Thy sin's the author of thy self tormenting :
Thou grind'st for sinning; scourged for not repenting.
16 Disaltern: Disannul.

No. V.

Illustration-An Angel fashioning an image of Man in a Potter's Wheel. Remember, I beseech thee, that thou hast made me as the clay; and wilt thou bring me into dust again?-JOB x. 9.

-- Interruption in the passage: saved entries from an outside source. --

(** the state in which the image is complete: [new] is the space, with the
    directory [newdir], in the page [N]; [b] are the tables the kernel's
    directory was copied from, those at the start with the page mapped *)
Record image_done s s' (gd new newdir t N : Z) (b : mmu) (image info : list Z) : Prop := {
  im_program : program_at s' image info;
  im_sources : forall v l, source s gd v l -> seen s' v l;
  im_rest : s' = with_sp (k_spaces (in_kernel s')) (in_mem s') s;
  im_target : target (k_spaces (in_kernel s')) new newdir [];
  im_wf : mmu_wf (mmu_of s');
  im_dir : 0 <= t < 1024 /\ newdir = vaddr_of gd t 0;
  im_base : mmu_wf b /\ pd b = pd (mmu_of s) /\ is_table b gd;
  im_entries : forall i, 0 <= i < 1024 -> i <> gd -> pde b i = pde (mmu_of s) i;
  im_pde : forall i, 0 <= i < 1023 -> flag_set (pde b i) PAGE_ARCH_PRESENT = true ->
    pde (mmu_of s') i = clean (pde b i);
  im_pd : pd (mmu_of s') = N;
  im_mapped : walk (mmu_of s') newdir = Some N;
  im_old : forall i, 0 <= i < 1024 -> mem_get (mmu_of s') (pd b + 4 * i) = pde b i;
  im_spare : forall p, region_spare (pm_physical (mmu_of s')) p -> region_spare (pm_physical b) p;
}.

Lemma sigma0_image_ok s module bootinfo cur K x m gd image info :
  booted s cur K x m gd -> module_at s gd module bootinfo image info ->
  exists new frame newdir t N b s', sigma0_image cpu num_cpus module bootinfo s = Some ((new, frame), s') /\
    new <> K /\ image_done s s' gd new newdir t N b image info.
Proof using All.
  intros Hb [(mstart & mend & Hs & Hsl & He & Hel & Hc & Hlen) Hcm Hi Hil Wi Wc]. pose proof Hb as [Hcur HK _ _ _ _ _ _ _ _ _ _].
  destruct (clone_target s cur K x m gd Hb) as (new & sp1 & sp2 & newdir & t & N & bs & m1 & R1 & R2 & M2 & Q2 & Hne & HK2 & T2 & B2 & Hcl & Hsup).
  destruct (cc_table _ _ _ (bo_clone _ _ _ _ _ _ Hb)) as [Hgr _].
  set (mem := in_mem s) in *. set (sp0 := k_spaces (in_kernel s)) in *.
  assert (sigma0_image cpu num_cpus module bootinfo s = sigma0_image cpu num_cpus module bootinfo (with_sp sp0 mem s)) as ->
    by (unfold sp0, mem; by rewrite with_sp_same).
  unfold sigma0_image.
  rewrite (ST_run _ _ _ cur (with_sp sp0 mem s)).
  2: { unfold on_k, zoom, sched_current_thread. simpl. by rewrite Hcur. }
  rewrite (ST_run _ _ _ _ _ (on_sp_run addr_space_kernel sp0 mem s K sp0
    ltac:(unfold addr_space_kernel; rewrite ST_bind_eq; simpl; by rewrite HK))).
  rewrite (ST_run _ _ _ _ _ (on_sp_run _ _ mem s _ _ R1)), (ST_run _ _ _ _ _ (on_sp_run _ _ mem s _ _ R2)).
  destruct (Hsup _ _ He) as ([He0 He1] & _ & He3). destruct (Hsup _ _ Hs) as ([Hs0 Hs1] & _ & Hs3).
  destruct (vload32_ok (with_sp sp2 mem s) (module + sizeof_modules_end) mend Hel ltac:(rewrite Hel in He1; by split) B2 He3) as (s3 & R3 & B3 & M3 & E3).
  destruct (moved_with _ _ _ _ M3) as [Es3 Hs_3].
  assert (Hs3' : readable (mmu_of s3) (in_mem s3) (module + sizeof_modules_start) mstart).
  { apply (readable_step (sp_mmu sp2) _ mem); [by split|by apply same_tables_extends|intros p _; by rewrite E3|done]. }
  destruct (vload32_ok s3 (module + sizeof_modules_start) mstart Hsl ltac:(rewrite Hsl in Hs1; by split) B3 Hs3') as (s4 & R4 & B4 & M4 & E4).
  destruct (moved_with sp2 mem s s4 (moved_trans _ _ _ M3 M4)) as [Es4 Hs_4].
  rewrite (ST_run _ _ _ _ _ R3), (ST_run _ _ _ _ _ R4), Es4. cbn zeta.
  set (sp4 := AddrSpace.set_mmu (mmu_of s4) sp2) in *. rewrite E4, E3. change (in_mem (with_sp sp2 mem s)) with mem. rewrite <- Hlen.
  destruct (sigma0_frames_ok s sp4 mem 0 (fun info code data => _ ← sigma0_fill num_cpus cur new info code data bootinfo
    (low_phys_to_virt (le32 mstart)) (Z.of_nat (length image)); mret (new, info)) ltac:(by destruct M2) Q2)
    as (fi & fc & fd & a & f & R5 & _ & _ & N1 & N2 & N3 & F1 & F2 & F3).
  rewrite R5. set (sp5 := set_sp_frame_slab a (set_frames f sp4)) in *.
  pose proof (same_tables_extends _ _ Hs_4) as X4.
  assert (Hsup5 : forall v l, source s gd v l -> supply (sp_mmu sp5) mem v l) by (intros v l Hv; apply (supply_step (sp_mmu sp2) _ mem); [done|done|by apply Hsup]).
  destruct (sigma0_fill_ok cur num_cpus s sp5 mem new newdir fi fc fd bootinfo (low_phys_to_virt (le32 mstart)) info image)
    as (sp6 & mem6 & R6 & [G1 G2 G3 G4 G5] & X6 & O6 & _); try done; try (by apply Hsup5).
  { by apply target_frames, target_same_tables. }
  assert (Hbyte : forall v b, (exists p, walk (sp_mmu sp6) v = Some p /\ mem6 !! p = Some b) -> byte_at (with_sp sp6 mem6 s) v = Some b).
  { intros v b (p & Hp & Hx). unfold byte_at, frame_of. change (mmu_of (with_sp sp6 mem6 s)) with (sp_mmu sp6). by rewrite Hp. }
  destruct (ex_unused _ _ (extends_trans _ _ _ X4 X6) _ (cloned_old _ _ _ _ _ _ _ _ Hcl)) as [_ Hkept].
  pose proof (extends_trans _ _ _ X4 X6) as X46. destruct Hcl as [[Ht Hnd] [Hwb Hpdb _ Htab Hpdeb _ _ _ _ _ _ _] _ _ _ _ Hpd2 _ _ _ _ Hclean Hphys Hold Hmapped].
  exists new, fi, newdir, t, N, bs, (with_sp sp6 mem6 s). split; [by rewrite (ST_run _ _ _ _ _ R6)|]. split; [done|]. split; try done.
  - split.
    + intros i b Hib. by apply Hbyte, G1.
    + intros i b Hib. by apply Hbyte, G2.
    + intros i Hr. rewrite <- (Z2Nat.id i) by lia. apply G3. lia.
    + intros i Hr. rewrite <- (Z2Nat.id i) by lia. apply G4. lia.
  - intros v l Hv. destruct (supply_step _ _ _ mem6 _ _ X6 O6 (Hsup5 v l Hv)) as (_ & _ & Hr).
    intros i b Hib. apply Hbyte. destruct (Hr i b Hib) as (p & Hp & _ & Hx). by exists p.
  - apply (tg_wf _ _ _ _ G5).
  - intros i Hi' Hgd. apply Hpdeb; [done|by left].
  - intros i Hr Hp. rewrite <- Hclean by done. apply (ex_pde _ _ X46); [lia|].
    rewrite Hclean by done. intros E. by rewrite <- clean_present, E in Hp.
  - unfold pd. change (mmu_of (with_sp sp6 mem6 s)) with (sp_mmu sp6). rewrite (ex_cr3 _ _ X46). exact Hpd2.
  - apply (ex_walk _ _ X46); [|done]. rewrite Hnd. unfold vaddr_of. lia.
  - intros i Hi'. rewrite <- (Hold i Hi'). exact (Hkept i Hi').
  - intros p Hp. rewrite <- Hphys. by apply (ex_spare _ _ X46).
Qed.

End image.

(** ** The thread *)

Section thread.
Context {A : Type} `{!Allocator A} `{!Pages A} `{!AllocatorLaws A} `{!PagesLaws A}.
Context (stale_table : Z -> list cap_entry) (stale_object : kobject).
Context (Hlen : forall t, length (stale_table t) = 256%nat).
Context (Hnull : forall t i e, stale_table t !! i = Some e -> ce_type e = CAP_TYPE_NULL).
Implicit Types (k : kernel A).

(** there is room for a thread with its stack, a capability space with its
    table, and an endpoint, and then [n] more objects and pages of the threads *)
Record can_start (n : nat) k : Prop := {
  cs_threads : thread_room (2 + n) k;
  cs_caps : cap_wf (k_caps k);
  cs_cap_mem : cap_mem (k_caps k);
  cs_cap_rooms : rooms 2 (st_alloc (k_caps k));
  cs_queues : alloc_inv (k_queue_slab k);
  cs_queue_room : alloc_room (k_queue_slab k);
}.

Lemma sigma0_thread_ok n k new_space info :
  can_start n k ->
  exists t th msgq sp tb k', sigma0_thread stale_table stale_object new_space info k = Some ((t, msgq), k') /\
    k_threads k !! t = None /\ k_threads k' = <[t := th]> (k_threads k) /\
    th_registers th = ThreadRegs 0 0xd0000ff8 0xc0000000 1 /\ th_flags th = THREAD_FLAG_USER /\
    th_addr_space th = new_space /\ th_cap_space th = sp /\ th_id th = k_thread_counter k /\ obj_free (th_object th) /\
    k_syncs k' = <[msgq := MsgQueue stale_object [] []]> (k_syncs k) /\ k_spaces k' = k_spaces k /\
    k_run_tree k' = k_run_tree k /\ cap_wf (k_caps k') /\ st_spaces (k_caps k) !! sp = None /\
    st_spaces (k_caps k') = <[sp := CapSpace tb 0]> (st_spaces (k_caps k)) /\
    (forall i e, slot (k_caps k') tb i = Some e /\ ce_type e <> CAP_TYPE_NULL <->
       (i, e) ∈ [(0%nat, CapEntry CAP_TYPE_CAP_SPACE all_rights sp);
                 (1%nat, CapEntry CAP_TYPE_IPC_SYNC_ENDPOINT all_rights msgq);
                 (2%nat, CapEntry CAP_TYPE_ADDR_SPACE all_rights new_space);
                 (3%nat, CapEntry CAP_TYPE_PHYS_MEMORY (all_rights - CAP_MODIFY) info)]) /\
    (forall tb' i, tb' <> tb -> slot (k_caps k') tb' i = slot (k_caps k) tb' i) /\
    (th_state th = SCHED_STATE_RUNNING /\ vruntime th = 0 /\ t <> NULL /\ thread_room n k') /\
    k' = set_k_caps (k_caps k') (set_k_syncs (k_syncs k') (set_k_queue_slab (k_queue_slab k') (set_k_threads (k_threads k')
      (set_k_thread_counter (k_thread_counter k') (set_k_thread_slab (k_thread_slab k') k))))).
Proof using All.
  intros [Htr Hcw Hcm Hcr Hqi Hqr].
  destruct (thread_create_ok n k code_start new_space (data_start + 0xff8) THREAD_FLAG_USER Htr) as (t & a & page & R1 & Ht & Htn & _ & Htr').
  cbn zeta in R1, Htr'. set (k1 := set_k_thread_counter _ _) in R1. set (th0 := Thread _ _ _ _ _ _ _ _ _ _ _ _ _ _) in *.
  destruct Hcr as (Hcr & _ & Hcn).
  destruct (first_caps_ok stale_table Hlen Hnull (k_caps k) Hcw Hcm Hcr ltac:(intros p b Hb; by destruct (Hcn p b (or_introl Hb)) as (_ & ? & _)))
    as (sp & tb & s1 & R2 & Hsp & Hcaps).
  set (k2 := set_k_caps s1 k1). set (th := set_th_cap_space sp th0). set (k3 := set_k_threads (<[t := th]> (k_threads k2)) k2).
  destruct (alloc_total _ Hqi Hqr) as (q & b & R4).
  set (k4 := set_k_syncs (<[q := MsgQueue stale_object [] []]> (k_syncs k3)) (set_k_queue_slab b k3)).
  destruct (Hcaps q new_space info) as (s2 & R5 & Hw2 & Hsp2 & Hslots & Hother).
  assert (Htr4 : thread_room n (set_k_caps s2 k4)).
  { destruct Htr' as [H1 H2 H3]. split; [done|done|]. simpl. rewrite insert_insert_eq. intros p Hp. apply (H3 p). simpl.
    revert Hp. rewrite !lookup_insert. by case_decide. }
  exists t, th, q, sp, tb, (set_k_caps s2 k4). split_and!; try done.
  - unfold sigma0_thread. rewrite (ST_run _ _ _ _ _ R1).
    rewrite (ST_run _ _ _ sp k2) by (unfold on_caps, zoom; change (k_caps k1) with (k_caps k); by rewrite R2).
    rewrite (ST_run _ _ _ tt k3) by (apply thread_update_ok; apply lookup_insert_eq).
    rewrite (ST_run _ _ _ q k4).
    2: { unfold message_queue_create, on_queue_slab, zoom. rewrite ST_bind_eq. cbv beta.
       change (k_queue_slab k3) with (k_queue_slab k). by rewrite R4. }
    rewrite (ST_run _ _ _ tt (set_k_caps s2 k4)); [done|]. unfold on_caps, zoom. change (k_caps k4) with s1. by rewrite R5.
  - simpl. by rewrite insert_insert_eq.
Qed.

(** C34: making the first thread, with room for its objects and where the page that
    becomes its capability table, which the code does not clear, holds no
    capability: the thread is a program at
    the start of the code area, with its stack in the data area; it is in the new
    space, and its capability space holds the space itself, the endpoint, the
    address space and the frame of the boot information, the last without the
    right to modify it.  The endpoint has nobody waiting; the other threads,
    endpoints, capability spaces and tables, the address spaces and the run tree
    are as they were. *)
Theorem sigma0_thread_spec k new_space info :
  can_start 0 k ->
  exists t th msgq sp tb k', sigma0_thread stale_table stale_object new_space info k = Some ((t, msgq), k') /\
    k_threads k !! t = None /\ k_threads k' = <[t := th]> (k_threads k) /\
    th_registers th = ThreadRegs 0 0xd0000ff8 0xc0000000 1 /\ th_flags th = THREAD_FLAG_USER /\
    th_addr_space th = new_space /\ th_cap_space th = sp /\ th_id th = k_thread_counter k /\ obj_free (th_object th) /\
    k_syncs k' = <[msgq := MsgQueue stale_object [] []]> (k_syncs k) /\ k_spaces k' = k_spaces k /\
    k_run_tree k' = k_run_tree k /\ cap_wf (k_caps k') /\ st_spaces (k_caps k) !! sp = None /\
    st_spaces (k_caps k') = <[sp := CapSpace tb 0]> (st_spaces (k_caps k)) /\
    (forall i e, slot (k_caps k') tb i = Some e /\ ce_type e <> CAP_TYPE_NULL <->
       (i, e) ∈ [(0%nat, CapEntry CAP_TYPE_CAP_SPACE all_rights sp);
                 (1%nat, CapEntry CAP_TYPE_IPC_SYNC_ENDPOINT all_rights msgq);
                 (2%nat, CapEntry CAP_TYPE_ADDR_SPACE all_rights new_space);
                 (3%nat, CapEntry CAP_TYPE_PHYS_MEMORY (all_rights - CAP_MODIFY) info)]) /\
    forall tb' i, tb' <> tb -> slot (k_caps k') tb' i = slot (k_caps k) tb' i.
Proof using All.
  intros H. destruct (sigma0_thread_ok 0 k new_space info H) as (t & th & msgq & sp & tb & k' & H'). exists t, th, msgq, sp, tb, k'. tauto.
Qed.
End thread.

(** ** The whole of [sigma0_load] *)

(** translation depends on the tables and on where the directory is *)
Lemma walk_same m m' v : pm_mem m' = pm_mem m -> pd m' = pd m -> walk m' v = walk m v.
Proof. unfold pd. intros H1 H2. unfold walk, mem_get. by rewrite H1, H2. Qed.

Section load.
Context {A : Type} `{!Allocator A} `{!Pages A} `{!AllocatorLaws A} `{!PagesLaws A}.
Context (cpu : nat) (num_cpus : Z) (apic_is_enabled : bool) (clock : nat -> Z).
Context (stale_table : Z -> list cap_entry) (stale_object : kobject) (kernel_page_dir : Z).
Implicit Types (k : kernel A).
Context (Hlen : forall t, length (stale_table t) = 256%nat).
Context (Hnull : forall t i e, stale_table t !! i = Some e -> ce_type e = CAP_TYPE_NULL).
Implicit Types (s : init A).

THUS from the bosom of the new-made earth
Poor man was delved, and had his unborn birth;
The same the stuff, the self-same hand doth trim
The plant that fades, the beast that dies, and him:
One was their sire, one was their common mother,
Plants are his sisters, and the beast his brother,
The elder too; beasts draw the self-same breast,
Wax old alike, and die the self-same death:
Plants grow as he, with fairer robes array'd;
Alike they flourish, and alike they fade:
The beast in sense exceeds him, and, in growth,
The three-aged oak doth thrice exceed them both.
Why look'st thou then so big, thou little span
Of earth? what art thou more in being man?
Ay, but my great Creator did inspire
My chosen earth, with the diviner fire

Of reason; gave me judgment and a will;

That, to know good; this, to chose good from ill:
He puts the reins of pow'r in my free hand,

A jurisdiction over sea and land,

He gave me art to lengthen out my span
Of life, and made me all, in being man.
Ay, but thy passion has committed treason
Against the sacred person of thy reason:
Thy judgment is corrupt, perverse thy will;
That knows no good, and this makes choice of ill:
The greater height sends down the deeper fall;
And good declined, turns bad, turns worst of all.
Say then, proud inch of living earth, what can
Thy greatness claim the more in being man?